[Collected data entries]
(** [estimateHeadingLevel(text)]. The comparison of the captured unit
    with the two-unit string 部分 never holds, so 部 and 分 fall through to
    the length buckets. *)
Definition estimateHeadingLevel (text : JS.jsstring) : nat :=
  match exec re_number_prefix text with
  | Some m => length (split re_outline_sep (group 0 m)) - 1
  | None =>
      let by_length :=
        if Nat.ltb (length text) 20 then 1%nat
        else if Nat.ltb (length text) 40 then 2%nat else 3%nat in
      match exec re_chapter text with
      | Some m =>
          let type := group 1 m in
          if JS.eqb type [U.zhang] || JS.eqb type [U.juan] then 1%nat
          else if JS.eqb type [U.jie] || JS.eqb type [U.pian] then 2%nat
          else if JS.eqb type [U.bu; U.fen] then 3%nat
          else by_length
      | None => by_length
      end
  end.

(** [/^[A-Z\s]+$/] *)
Definition re_all_caps : regex :=
  seq [Bol; plus (Cls (fun c => JS.is_upper c || JS.is_space c)); Eol].

(** [/^\d+[\.、]\s*/] *)
Definition re_numbered : regex :=
  seq [Bol; plus digit; one_of [U.full_stop; U.dunhao]; star space].

(** [isLikelyHeading(line, nextLine)]; [nextLine] is [None] past the last
    line ([undefined]), and an empty next line is falsy as well. *)
Definition isLikelyHeading (line : JS.jsstring) (nextLine : option JS.jsstring)
  : bool :=
  if Nat.ltb 100 (length line) then false
  else if test re_all_caps line && Nat.ltb (length line) 50
          && Nat.ltb 3 (length line) then true
  else if test re_numbered line then true
  else if test re_chapter line then true
  else if match nextLine with
          | Some n => JS.truthy n && Nat.eqb (length (JS.trim n)) 0
          | None => false
          end then true
  else if Nat.ltb (length line) 50 && negb (JS.includes line [U.juhao])
          && negb (JS.includes line [U.douhao]) then true
  else false.

(** [/^[目目录录]{1,2}$/i] and [/^目\s*录$/i] *)
Definition re_toc_marker1 : regex :=
  seq [Bol; Rep true 1 (Some 2%nat) (one_of [U.mu; U.mu; U.lu; U.lu]); Eol].
Definition re_toc_marker2 : regex :=
  seq [Bol; chr U.mu; star space; chr U.lu; Eol].

(** [/^(.+?)\s+\.{3,}\s*(\d+)$/] and [/^(\d+[\.、]\s*.+?)$/] *)
Definition re_toc_dotted : regex :=
  seq [Bol; Grp 1 (lazy_plus dot); plus space;
       Rep true 3 None (chr U.full_stop); star space; Grp 2 (plus digit); Eol].
Definition re_toc_numbered : regex :=
  seq [Bol; Grp 1 (seq [plus digit; one_of [U.full_stop; U.dunhao];
                        star space; lazy_plus dot]); Eol].

(** The variables of the loop of [extractStructureFromText]. *)
Record state : Type := State {
  paragraphs : list block;
  toc : list tocEntry;
  currentParagraph : JS.jsstring;
  paragraphIndex : nat;
  inTOCSection : bool
}.

Definition para_id (n : nat) : JS.jsstring := JS.js "para_" ++ JS.of_nat n.
Definition heading_id (n : nat) : JS.jsstring :=
  JS.js "heading_" ++ JS.of_nat n.

(** The flush of the pending paragraph: pushed, trimmed, when its trimmed
    text is not empty. *)
Definition flush (s : state) : state :=
  if Nat.ltb 0 (length (JS.trim (currentParagraph s))) then
    State (paragraphs s
             ++ [Block (para_id (paragraphIndex s)) paragraph
                   (JS.trim (currentParagraph s)) None None None])
          (toc s) [] (S (paragraphIndex s)) (inTOCSection s)
  else s.

(** The body-text part of one iteration (source lines 120-150). *)
Definition body_step (line : JS.jsstring) (next : option JS.jsstring)
  (s : state) : state :=
  if Nat.eqb (length line) 0 then flush s
  else if isLikelyHeading line next then
    let s1 := flush s in
    State (paragraphs s1
             ++ [Block (heading_id (paragraphIndex s1)) heading line
                   (Some (estimateHeadingLevel line)) None None])
          (toc s1) (currentParagraph s1) (S (paragraphIndex s1))
          (inTOCSection s1)
  else
    State (paragraphs s) (toc s)
          (currentParagraph s
             ++ (if JS.truthy (currentParagraph s) then [32] else []) ++ line)
          (paragraphIndex s) (inTOCSection s).

(** One iteration of the loop on [lines[i]], [next] being [lines[i + 1]]. *)
Definition step (raw : JS.jsstring) (next : option JS.jsstring) (s : state)
  : state :=
  let line := JS.trim raw in
  if test re_toc_marker1 line || test re_toc_marker2 line then
    State (paragraphs s) (toc s) (currentParagraph s) (paragraphIndex s) true
  else
    let tocMatch :=
      if inTOCSection s
      then or_try (exec re_toc_dotted line) (exec re_toc_numbered line)
      else None in
    match tocMatch with
    | Some m =>
        let title := JS.or_else (group 1 m) (group 0 m) in
        State (paragraphs s)
              (toc s
                 ++ [TocEntry title
                       (if JS.truthy (group 2 m)
                        then Some (JS.parseInt_double (group 2 m))
                        else None)
                       (estimateHeadingLevel title) None None])
              (currentParagraph s) (paragraphIndex s) (inTOCSection s)
    | None =>
        let leave := Nat.eqb (length line) 0 || Nat.ltb 50 (length line) in
        body_step line next
          (State (paragraphs s) (toc s) (currentParagraph s)
                 (paragraphIndex s) (inTOCSection s && negb leave))
    end.

Fixpoint loop (lines : list JS.jsstring) (s : state) : state :=
  match lines with
  | [] => s
  | raw :: rest => loop rest (step raw (head rest) s)
  end.

(** [extractStructureFromText(text)]: the pair [{ paragraphs, toc }]. *)
Definition extractStructureFromText (text : JS.jsstring)
  : list block * list tocEntry :=
  let s := flush (loop (JS.split_char 10 text) (State [] [] [] 0 false)) in
  (paragraphs s, toc s).

End Txt.

(** ** The page-text extractor ([pdfParser.js]) *)

Module Pdf.
Import Re.

(** 一二三四五六七八九十百 *)
Definition numerals : list N := U.numerals ++ [U.bai].

(** [/^(第[一二三四五六七八九十百]+章|第\d+节|Chapter\s+\d+)/] *)
Definition re_marker : regex :=
  seq [Bol;
       Grp 1 (Alt (seq [chr U.di; plus (one_of numerals); chr U.zhang])
                (Alt (seq [chr U.di; plus digit; chr U.jie])
                   (seq [lit (JS.js "Chapter"); plus space; plus digit])))].

(** [/^[A-Z\s]+$/] *)
Definition re_all_caps : regex :=
  seq [Bol; plus (Cls (fun c => JS.is_upper c || JS.is_space c)); Eol].

(** [/^\d+(\.|、)\s*/] *)
Definition re_numbered : regex :=
  seq [Bol; plus digit; Grp 1 (Alt (chr U.full_stop) (chr U.dunhao));
       star space].

(** [isHeading(line, next)] *)
Definition isHeading (line next : JS.jsstring) : bool :=
  if test re_marker line then true
  else if test re_all_caps line && Nat.ltb (length line) 50 then true
  else if test re_numbered line then true
  else if Nat.eqb (length next) 0 then true
  else false.

(** [/第[一二三四五六七八九十百]+章/], [/第\d+节/], [/^(\d+(\.|、))+?/]
    and [/\.|、/] *)
Definition re_zhang : regex :=
  seq [chr U.di; plus (one_of numerals); chr U.zhang].
Definition re_jie : regex := seq [chr U.di; plus digit; chr U.jie].
Definition re_outline : regex :=
  seq [Bol;
       lazy_plus (Grp 1 (seq [plus digit;
                              Grp 2 (Alt (chr U.full_stop) (chr U.dunhao))]))].
Definition re_outline_sep : regex := Alt (chr U.full_stop) (chr U.dunhao).

(** [estimateHeadingLevel(line)] *)
Definition estimateHeadingLevel (line : JS.jsstring) : nat :=
  if test re_zhang line then 1%nat
  else if test re_jie line then 2%nat
  else match exec re_outline line with
       | Some m => length (split re_outline_sep (group 0 m))
       | None => 3%nat
       end.
(** * The admission workflow: agents, graph and engine

    A shallow embedding of the admission pipeline of this repository:
    the application record and workflow state (agentic_framework/workflow.py),
    the five agents' [process] handlers (agents/*.py) and the LangGraph
    workflow that chains them.

    Conventions of the embedding.
    - Python [str] is [string] (ASCII), [int] is [Z], [Dict[str, _]] is a
      [gmap string _], lists are lists.
    - A [float] is the rational its decimal numeral denotes ([Q], in lowest
      terms).  The rounding to a double is not modelled; the floats the
      decisions depend on (the 3.5 of the simulated transcript, the default
      threshold 3.0, the loan factors 0.75, 0.5 and 0.25) are doubles.
    - A handler mutates the state it is given and returns it; here it is a
      function from the state before to the state after.
    - An exception is the [Raise] case of [Res].
    - What the agents obtain from outside the repository (the vector store's
      search results, the random draws) and the texts they render for the
      student are fields of [World]. *)

From Stdlib Require Import ZArith QArith Ascii String List Bool Sorted Lia Lqa.
From stdpp Require Import base option strings list gmap.
Import ListNotations.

### WHAT IS BEING ASKED:
Find the lines above that hold "unit", then copy each of them.

### OUTPUT OF THE EXERCISE:
(** [estimateHeadingLevel(text)]. The comparison of the captured unit
    with the two-unit string 部分 never holds, so 部 and 分 fall through to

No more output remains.